Data START

(* ===== verification/Scheduler.v ===== *)
(** * The scheduler

    [src/scheduler/Scheduler.hpp], [Scheduler.cpp], [RuntimeEvent.*] and
    [Prefetcher.*].  Clients schedule moves of experts; a request for an expert that
    already has a pending task joins it; worker threads take the most urgent live
    entry, drive the state machine through the transfer, and set the task's future.
    Tasks are shared objects ([std::shared_ptr<Task>]): they live in a store and the
    queue, the pending table and the handles hold their addresses. *)

From S2P Require Import Prelude Float Tiers MemoryManager Bytes ExpertIndex ExpertStore Transfer ExpertState.

(** ** Runtime events *)

Inductive RuntimeEventType : Type :=
  | ExpertRequested | TransferStarted | TransferCompleted | ExpertReady | CacheEvicted
  | TransferFailed | CudaTransferStarted | CudaTransferCompleted | CudaKernelStarted | CudaKernelCompleted.

Definition event_toString (type : RuntimeEventType) : string :=
  match type with
  | ExpertRequested => "EXPERT_REQUESTED" | TransferStarted => "TRANSFER_STARTED"
  | TransferCompleted => "TRANSFER_COMPLETED" | ExpertReady => "EXPERT_READY"
  | CacheEvicted => "CACHE_EVICTED" | TransferFailed => "TRANSFER_FAILED"
  | CudaTransferStarted => "CUDA_TRANSFER_STARTED" | CudaTransferCompleted => "CUDA_TRANSFER_COMPLETED"
  | CudaKernelStarted => "CUDA_KERNEL_STARTED" | CudaKernelCompleted => "CUDA_KERNEL_COMPLETED"
  end.

Record RuntimeEvent : Type := mkEvent {
  ev_type : RuntimeEventType;
  ev_expertId : Z;
  ev_layerId : Z;
  ev_source : MemoryTier;
  ev_destination : MemoryTier;
  ev_message : string;
}.

(** A callback is the number of a client function; what the bus calls is logged.
    An exception of a subscriber is swallowed, so a call has no other effect here. *)
Record RuntimeEventBus : Type := mkBus {
  subscribers_ : gmap Z Z;
  nextId_ : Z;
  delivered_ : list (Z * RuntimeEvent);
}.

Definition newEventBus : RuntimeEventBus := mkBus ∅ 1 [].

Definition subscribe (callback : option Z) : ST RuntimeEventBus Z :=
  match callback with
  | None => throw (Exn InvalidArgument "event callback must be callable")
  | Some c =>
      (b <- st_get ;;
       modify (fun b => mkBus (emplace (nextId_ b) c (subscribers_ b)) (wrap64 (nextId_ b + 1)) (delivered_ b)) ;;;
       ret (nextId_ b))%st
  end.

Definition unsubscribe (id : Z) : ST RuntimeEventBus bool :=
  (b <- st_get ;;
   modify (fun b => mkBus (delete id (subscribers_ b)) (nextId_ b) (delivered_ b)) ;;;
   ret (bool_decide (is_Some (subscribers_ b !! id))))%st.

Definition publish_event (event : RuntimeEvent) (b : RuntimeEventBus) : RuntimeEventBus :=
  mkBus (subscribers_ b) (nextId_ b)
    (delivered_ b ++ ((fun kv => (kv.2, event)) <$> map_to_list (subscribers_ b))).

(** ** Requests, results, tasks *)

Inductive TransferPriority : Type :=
  | BackgroundMaintenance | CacheWarming | PredictedNextLayer | ActiveInference.

#[global] Instance TransferPriority_eq_dec : EqDecision TransferPriority.
Proof. solve_decision. Defined.

(** [static_cast<int>(priority)] *)
Definition priority_code (p : TransferPriority) : Z :=
  match p with
  | BackgroundMaintenance => 100 | CacheWarming => 200
  | PredictedNextLayer => 300 | ActiveInference => 400
  end.

Record ScheduleRequest : Type := mkSchedule {
  sr_layerId : Z;
  sr_expertId : Z;
  sr_source : MemoryTier;
  sr_destination : MemoryTier;
  sr_priority : TransferPriority;
  sr_hostBuffer : option HostBuffer;
  sr_pinnedBuffer : option PinnedBuffer;
  sr_deviceBuffer : option DeviceBuffer;
  sr_eviction : bool;
  sr_priorityScore : f64;
}.

Definition request_key (r : ScheduleRequest) : Z := pack_key (sr_layerId r) (sr_expertId r).

Record ScheduleResult : Type := mkScheduleResult {
  sx_success : bool;
  sx_cancelled : bool;
  sx_transfer : TransferResult;
  sx_state : ExpertState;
  sx_error : string;
}.

(** [ExpertState{}] *)
Definition default_state : ExpertState := mkState 0 0 Nvme Nvme Ready 0 0.

Record ScheduleTask : Type := mkScheduleTask {
  sk_request : ScheduleRequest;
  sk_callbacks : list Z;
  sk_promise : option ScheduleResult;
  sk_cancelled : bool;
  sk_generation : Z;
  sk_started : bool;
  sk_completed : bool;
  sk_prefetchRequest : bool;
  sk_activeConsumer : bool;
}.

Record QueueEntry : Type := mkEntry {
  qe_task : Z;
  qe_priority : TransferPriority;
  qe_sequence : Z;
  qe_generation : Z;
  qe_priorityScore : f64;
}.

(** The counters of the profiler the scheduler touches. *)
Record PrefetchMetrics : Type := mkMetrics {
  mt_prefetchRequests : Z;
  mt_prefetchHits : Z;
  mt_prefetchMisses : Z;
  mt_prefetchUseful : Z;
  mt_prefetchWasted : Z;
  mt_prefetchLate : Z;
  mt_transferQueueDepth : Z;
  mt_peakTransferQueueDepth : Z;
  mt_nvmeReads : Z;
  mt_nvmeBytes : Z;
  mt_ramToVramBytes : Z;
  mt_queueWaitSamples : Z;
}.

(** What a client holds: the shared future of a task, or a future that is ready. *)
Inductive ScheduleHandle : Type :=
  | HTask (t : Z)
  | HReady (r : ScheduleResult).

Record Scheduler : Type := mkScheduler {
  transfers_cuda : bool;   (* [transfers_->backendKind() == Cuda] *)
  prefetchDestination_ : MemoryTier;
  maximumPrefetchBytes_ : Z;
  profiler_ : option PrefetchMetrics;
  states_ : gmap Z ExpertState;
  events_ : RuntimeEventBus;
  tasks_ : gmap Z ScheduleTask;  (* the tasks made so far, by address *)
  nextTask_ : Z;
  queue_ : list QueueEntry;
  pendingByExpert_ : gmap Z Z;
  residentTransfers_ : gmap Z TransferResult;
  prefetchedReady_ : gset Z;
  nextSequence_ : Z;
  stopping_ : bool;
  called_ : list (Z * ScheduleResult);  (* completion callbacks made, in order *)
}.

(** The constructor; its workers are the steps of the system below. *)
Definition newScheduler (cuda : bool) (profiler : option PrefetchMetrics) (workerCount : Z)
    (prefetchDestination : MemoryTier) (maximumPrefetchBytes : Z) : result Scheduler :=
  (throw_if (workerCount =? 0) (Exn InvalidArgument "Scheduler requires a worker") ;;?
   throw_if ((negb (tier_eqb prefetchDestination Ram) && negb (tier_eqb prefetchDestination Vram)) ||
             (maximumPrefetchBytes =? 0))
     (Exn InvalidArgument "invalid scheduler prefetch budget or tier") ;;?
   Ok (mkScheduler cuda prefetchDestination maximumPrefetchBytes profiler ∅ newEventBus ∅ 0 [] ∅ ∅ ∅ 0 false []))%res.

(** ** Access to the parts of the state *)

Definition set_states (x : gmap Z ExpertState) (s : Scheduler) : Scheduler :=
  mkScheduler (transfers_cuda s) (prefetchDestination_ s) (maximumPrefetchBytes_ s) (profiler_ s) x (events_ s)
    (tasks_ s) (nextTask_ s) (queue_ s) (pendingByExpert_ s) (residentTransfers_ s) (prefetchedReady_ s)
    (nextSequence_ s) (stopping_ s) (called_ s).
Definition with_events (f : RuntimeEventBus -> RuntimeEventBus) (s : Scheduler) : Scheduler :=
  mkScheduler (transfers_cuda s) (prefetchDestination_ s) (maximumPrefetchBytes_ s) (profiler_ s) (states_ s) (f (events_ s))
    (tasks_ s) (nextTask_ s) (queue_ s) (pendingByExpert_ s) (residentTransfers_ s) (prefetchedReady_ s)
    (nextSequence_ s) (stopping_ s) (called_ s).
Definition with_metrics (f : PrefetchMetrics -> PrefetchMetrics) (s : Scheduler) : Scheduler :=
  mkScheduler (transfers_cuda s) (prefetchDestination_ s) (maximumPrefetchBytes_ s) (f <$> profiler_ s) (states_ s) (events_ s)
    (tasks_ s) (nextTask_ s) (queue_ s) (pendingByExpert_ s) (residentTransfers_ s) (prefetchedReady_ s)
    (nextSequence_ s) (stopping_ s) (called_ s).
Definition with_tasks (f : gmap Z ScheduleTask -> gmap Z ScheduleTask) (s : Scheduler) : Scheduler :=
  mkScheduler (transfers_cuda s) (prefetchDestination_ s) (maximumPrefetchBytes_ s) (profiler_ s) (states_ s) (events_ s)
    (f (tasks_ s)) (nextTask_ s) (queue_ s) (pendingByExpert_ s) (residentTransfers_ s) (prefetchedReady_ s)
    (nextSequence_ s) (stopping_ s) (called_ s).
Definition set_queue (q : list QueueEntry) (s : Scheduler) : Scheduler :=
  mkScheduler (transfers_cuda s) (prefetchDestination_ s) (maximumPrefetchBytes_ s) (profiler_ s) (states_ s) (events_ s)
    (tasks_ s) (nextTask_ s) q (pendingByExpert_ s) (residentTransfers_ s) (prefetchedReady_ s)
    (nextSequence_ s) (stopping_ s) (called_ s).
Definition with_pending (f : gmap Z Z -> gmap Z Z) (s : Scheduler) : Scheduler :=
  mkScheduler (transfers_cuda s) (prefetchDestination_ s) (maximumPrefetchBytes_ s) (profiler_ s) (states_ s) (events_ s)
    (tasks_ s) (nextTask_ s) (queue_ s) (f (pendingByExpert_ s)) (residentTransfers_ s) (prefetchedReady_ s)
    (nextSequence_ s) (stopping_ s) (called_ s).
Definition with_resident (f : gmap Z TransferResult -> gmap Z TransferResult) (s : Scheduler) : Scheduler :=
  mkScheduler (transfers_cuda s) (prefetchDestination_ s) (maximumPrefetchBytes_ s) (profiler_ s) (states_ s) (events_ s)
    (tasks_ s) (nextTask_ s) (queue_ s) (pendingByExpert_ s) (f (residentTransfers_ s)) (prefetchedReady_ s)
    (nextSequence_ s) (stopping_ s) (called_ s).
Definition with_prefetched (f : gset Z -> gset Z) (s : Scheduler) : Scheduler :=
  mkScheduler (transfers_cuda s) (prefetchDestination_ s) (maximumPrefetchBytes_ s) (profiler_ s) (states_ s) (events_ s)
    (tasks_ s) (nextTask_ s) (queue_ s) (pendingByExpert_ s) (residentTransfers_ s) (f (prefetchedReady_ s))
    (nextSequence_ s) (stopping_ s) (called_ s).
Definition add_called (c : list (Z * ScheduleResult)) (s : Scheduler) : Scheduler :=
  mkScheduler (transfers_cuda s) (prefetchDestination_ s) (maximumPrefetchBytes_ s) (profiler_ s) (states_ s) (events_ s)
    (tasks_ s) (nextTask_ s) (queue_ s) (pendingByExpert_ s) (residentTransfers_ s) (prefetchedReady_ s)
    (nextSequence_ s) (stopping_ s) (called_ s ++ c).
(** A new task, and its queue entry's number. *)
Definition allocate_task (task : ScheduleTask) (s : Scheduler) : Scheduler :=
  mkScheduler (transfers_cuda s) (prefetchDestination_ s) (maximumPrefetchBytes_ s) (profiler_ s) (states_ s) (events_ s)
    (<[nextTask_ s := task]> (tasks_ s)) (nextTask_ s + 1) (queue_ s) (pendingByExpert_ s) (residentTransfers_ s)
    (prefetchedReady_ s) (nextSequence_ s) (stopping_ s) (called_ s).
Definition push (t : Z) (task : ScheduleTask) (s : Scheduler) : Scheduler :=
  mkScheduler (transfers_cuda s) (prefetchDestination_ s) (maximumPrefetchBytes_ s) (profiler_ s) (states_ s) (events_ s)
    (tasks_ s) (nextTask_ s)
    (queue_ s ++ [mkEntry t (sr_priority (sk_request task)) (nextSequence_ s) (sk_generation task)
                    (sr_priorityScore (sk_request task))])
    (pendingByExpert_ s) (residentTransfers_ s) (prefetchedReady_ s)
    (wrap64 (nextSequence_ s + 1)) (stopping_ s) (called_ s).
Definition set_stopping (s : Scheduler) : Scheduler :=
  mkScheduler (transfers_cuda s) (prefetchDestination_ s) (maximumPrefetchBytes_ s) (profiler_ s) (states_ s) (events_ s)
    (tasks_ s) (nextTask_ s) (queue_ s) (pendingByExpert_ s) (residentTransfers_ s) (prefetchedReady_ s)
    (nextSequence_ s) true (called_ s).

(** A call of the state machine. *)
Definition on_states {A} (m : ST (gmap Z ExpertState) A) : ST Scheduler A :=
  fun s => let '(r, st) := m (states_ s) in (r, set_states st s).

(** Reading through a task pointer. *)
Definition deref_task (t : Z) : ST Scheduler ScheduleTask :=
  (s <- st_get ;; match tasks_ s !! t with Some task => ret task | None => diverge end)%st.

(** [if (profiler_) profiler_->...] *)
Definition profile (f : PrefetchMetrics -> PrefetchMetrics) : ST Scheduler unit := modify (with_metrics f).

Data END

A word-for-word copy of the lines above from the one with "tasks_ : gmap" through the one with "Definition with_metrics (f", inclusive, is the only output wanted.

  tasks_ : gmap Z ScheduleTask;  (* the tasks made so far, by address *)
  nextTask_ : Z;
  queue_ : list QueueEntry;
  pendingByExpert_ : gmap Z Z;
  residentTransfers_ : gmap Z TransferResult;
  prefetchedReady_ : gset Z;
  nextSequence_ : Z;
  stopping_ : bool;
  called_ : list (Z * ScheduleResult);  (* completion callbacks made, in order *)
}.

(** The constructor; its workers are the steps of the system below. *)
Definition newScheduler (cuda : bool) (profiler : option PrefetchMetrics) (workerCount : Z)
    (prefetchDestination : MemoryTier) (maximumPrefetchBytes : Z) : result Scheduler :=
  (throw_if (workerCount =? 0) (Exn InvalidArgument "Scheduler requires a worker") ;;?
   throw_if ((negb (tier_eqb prefetchDestination Ram) && negb (tier_eqb prefetchDestination Vram)) ||
             (maximumPrefetchBytes =? 0))
     (Exn InvalidArgument "invalid scheduler prefetch budget or tier") ;;?
   Ok (mkScheduler cuda prefetchDestination maximumPrefetchBytes profiler ∅ newEventBus ∅ 0 [] ∅ ∅ ∅ 0 false []))%res.

(** ** Access to the parts of the state *)

Definition set_states (x : gmap Z ExpertState) (s : Scheduler) : Scheduler :=
  mkScheduler (transfers_cuda s) (prefetchDestination_ s) (maximumPrefetchBytes_ s) (profiler_ s) x (events_ s)
    (tasks_ s) (nextTask_ s) (queue_ s) (pendingByExpert_ s) (residentTransfers_ s) (prefetchedReady_ s)
    (nextSequence_ s) (stopping_ s) (called_ s).
Definition with_events (f : RuntimeEventBus -> RuntimeEventBus) (s : Scheduler) : Scheduler :=
  mkScheduler (transfers_cuda s) (prefetchDestination_ s) (maximumPrefetchBytes_ s) (profiler_ s) (states_ s) (f (events_ s))
    (tasks_ s) (nextTask_ s) (queue_ s) (pendingByExpert_ s) (residentTransfers_ s) (prefetchedReady_ s)
    (nextSequence_ s) (stopping_ s) (called_ s).
Definition with_metrics (f : PrefetchMetrics -> PrefetchMetrics) (s : Scheduler) : Scheduler :=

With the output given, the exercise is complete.